Content starts

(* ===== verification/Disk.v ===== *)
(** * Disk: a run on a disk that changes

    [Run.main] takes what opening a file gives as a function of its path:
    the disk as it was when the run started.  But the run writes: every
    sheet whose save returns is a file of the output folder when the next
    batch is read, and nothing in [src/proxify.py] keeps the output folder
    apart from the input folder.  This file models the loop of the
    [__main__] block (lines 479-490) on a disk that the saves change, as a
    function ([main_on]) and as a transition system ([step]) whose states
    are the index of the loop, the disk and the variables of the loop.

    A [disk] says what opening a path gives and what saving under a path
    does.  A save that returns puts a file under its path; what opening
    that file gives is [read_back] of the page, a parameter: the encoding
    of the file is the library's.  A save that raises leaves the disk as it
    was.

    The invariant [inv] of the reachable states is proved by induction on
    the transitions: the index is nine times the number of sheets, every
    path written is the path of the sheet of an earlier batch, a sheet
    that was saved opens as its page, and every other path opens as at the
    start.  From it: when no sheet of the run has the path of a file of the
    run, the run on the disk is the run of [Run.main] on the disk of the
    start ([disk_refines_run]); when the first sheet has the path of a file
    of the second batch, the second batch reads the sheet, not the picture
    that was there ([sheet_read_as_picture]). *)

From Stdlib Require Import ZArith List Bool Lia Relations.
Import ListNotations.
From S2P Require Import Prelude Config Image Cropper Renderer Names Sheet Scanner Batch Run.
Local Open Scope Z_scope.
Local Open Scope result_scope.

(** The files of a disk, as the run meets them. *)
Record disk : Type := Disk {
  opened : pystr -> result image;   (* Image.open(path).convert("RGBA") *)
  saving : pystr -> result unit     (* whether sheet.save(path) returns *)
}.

Content ends
Content starts

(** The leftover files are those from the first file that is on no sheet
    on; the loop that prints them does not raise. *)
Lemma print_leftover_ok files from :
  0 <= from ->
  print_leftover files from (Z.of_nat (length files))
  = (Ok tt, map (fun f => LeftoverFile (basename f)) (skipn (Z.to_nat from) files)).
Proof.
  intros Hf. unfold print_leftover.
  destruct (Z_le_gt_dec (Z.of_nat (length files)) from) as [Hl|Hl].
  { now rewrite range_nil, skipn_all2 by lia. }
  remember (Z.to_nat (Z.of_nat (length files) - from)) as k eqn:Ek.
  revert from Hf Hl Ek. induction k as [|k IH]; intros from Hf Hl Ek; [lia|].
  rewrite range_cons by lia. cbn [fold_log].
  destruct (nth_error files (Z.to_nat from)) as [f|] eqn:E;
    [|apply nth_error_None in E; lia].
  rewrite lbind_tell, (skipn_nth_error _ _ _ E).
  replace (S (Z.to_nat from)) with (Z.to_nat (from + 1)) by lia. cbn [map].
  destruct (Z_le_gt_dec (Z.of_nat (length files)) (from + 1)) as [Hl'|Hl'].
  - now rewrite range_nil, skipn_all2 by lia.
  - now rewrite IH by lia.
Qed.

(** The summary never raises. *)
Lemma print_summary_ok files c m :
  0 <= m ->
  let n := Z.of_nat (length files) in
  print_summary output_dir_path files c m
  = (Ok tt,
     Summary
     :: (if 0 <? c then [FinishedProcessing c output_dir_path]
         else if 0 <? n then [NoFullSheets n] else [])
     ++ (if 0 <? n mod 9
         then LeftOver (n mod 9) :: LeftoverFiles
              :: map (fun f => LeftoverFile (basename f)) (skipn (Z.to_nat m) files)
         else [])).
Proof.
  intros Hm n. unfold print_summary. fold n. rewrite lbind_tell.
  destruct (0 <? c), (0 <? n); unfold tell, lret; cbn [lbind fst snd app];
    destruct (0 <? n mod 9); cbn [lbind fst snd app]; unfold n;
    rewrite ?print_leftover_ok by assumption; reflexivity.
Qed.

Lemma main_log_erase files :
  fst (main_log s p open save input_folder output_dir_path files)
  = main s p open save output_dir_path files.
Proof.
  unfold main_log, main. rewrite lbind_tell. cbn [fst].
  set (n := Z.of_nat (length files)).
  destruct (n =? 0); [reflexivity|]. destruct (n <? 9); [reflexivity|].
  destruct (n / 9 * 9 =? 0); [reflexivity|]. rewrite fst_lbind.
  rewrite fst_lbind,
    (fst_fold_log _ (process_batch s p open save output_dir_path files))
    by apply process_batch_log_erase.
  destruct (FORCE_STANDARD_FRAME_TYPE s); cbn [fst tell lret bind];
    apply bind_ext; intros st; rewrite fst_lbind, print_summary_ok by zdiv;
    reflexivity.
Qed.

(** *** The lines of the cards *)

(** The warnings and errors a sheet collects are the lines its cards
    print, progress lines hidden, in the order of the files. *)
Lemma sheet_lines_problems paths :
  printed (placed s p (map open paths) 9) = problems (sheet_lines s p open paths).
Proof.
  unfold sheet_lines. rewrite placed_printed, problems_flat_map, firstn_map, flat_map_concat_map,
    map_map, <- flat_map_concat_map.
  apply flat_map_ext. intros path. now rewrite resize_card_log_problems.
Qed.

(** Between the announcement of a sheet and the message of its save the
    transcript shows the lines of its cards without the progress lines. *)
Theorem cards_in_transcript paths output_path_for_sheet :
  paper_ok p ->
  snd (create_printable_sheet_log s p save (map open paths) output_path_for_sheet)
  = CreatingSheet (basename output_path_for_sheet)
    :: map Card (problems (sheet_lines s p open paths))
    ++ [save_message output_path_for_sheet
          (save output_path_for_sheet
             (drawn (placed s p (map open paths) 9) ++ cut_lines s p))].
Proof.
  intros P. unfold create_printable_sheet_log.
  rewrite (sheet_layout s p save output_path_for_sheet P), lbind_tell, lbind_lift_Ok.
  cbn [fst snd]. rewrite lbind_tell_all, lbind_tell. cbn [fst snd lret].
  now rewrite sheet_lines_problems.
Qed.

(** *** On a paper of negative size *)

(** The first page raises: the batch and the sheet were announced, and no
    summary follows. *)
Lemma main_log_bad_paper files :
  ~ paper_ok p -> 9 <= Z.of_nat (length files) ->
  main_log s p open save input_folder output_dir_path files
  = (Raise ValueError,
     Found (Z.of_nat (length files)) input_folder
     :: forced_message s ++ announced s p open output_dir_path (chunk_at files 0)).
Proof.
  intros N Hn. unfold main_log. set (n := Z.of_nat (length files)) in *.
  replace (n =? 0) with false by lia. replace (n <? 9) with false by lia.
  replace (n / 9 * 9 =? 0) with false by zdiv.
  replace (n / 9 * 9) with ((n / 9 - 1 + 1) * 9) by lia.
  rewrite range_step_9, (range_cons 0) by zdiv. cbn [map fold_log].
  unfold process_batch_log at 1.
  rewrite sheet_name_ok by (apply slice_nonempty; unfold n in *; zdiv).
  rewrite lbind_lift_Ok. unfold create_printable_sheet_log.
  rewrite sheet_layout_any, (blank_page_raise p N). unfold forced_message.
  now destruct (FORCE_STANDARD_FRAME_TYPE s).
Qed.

Content ends
Content starts

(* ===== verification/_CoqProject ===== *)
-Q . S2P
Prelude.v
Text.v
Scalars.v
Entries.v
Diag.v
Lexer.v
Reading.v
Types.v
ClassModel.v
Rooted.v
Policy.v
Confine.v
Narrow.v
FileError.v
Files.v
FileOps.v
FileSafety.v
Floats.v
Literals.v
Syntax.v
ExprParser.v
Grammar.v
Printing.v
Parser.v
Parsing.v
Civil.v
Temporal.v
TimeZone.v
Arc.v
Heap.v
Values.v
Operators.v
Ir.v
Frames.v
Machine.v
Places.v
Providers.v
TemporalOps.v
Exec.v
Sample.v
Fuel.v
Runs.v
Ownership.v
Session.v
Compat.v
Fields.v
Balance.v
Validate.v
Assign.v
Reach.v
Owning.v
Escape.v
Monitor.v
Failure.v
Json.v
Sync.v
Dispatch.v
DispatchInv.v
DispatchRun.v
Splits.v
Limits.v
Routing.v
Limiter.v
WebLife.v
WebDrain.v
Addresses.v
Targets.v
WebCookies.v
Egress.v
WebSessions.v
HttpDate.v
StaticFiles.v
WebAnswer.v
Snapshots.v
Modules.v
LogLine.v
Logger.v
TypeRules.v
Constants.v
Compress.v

Content ends

What the exercise asks: Determine how many lines of the data include the word "intros". Reply with the count and no other text.

Answer section: 7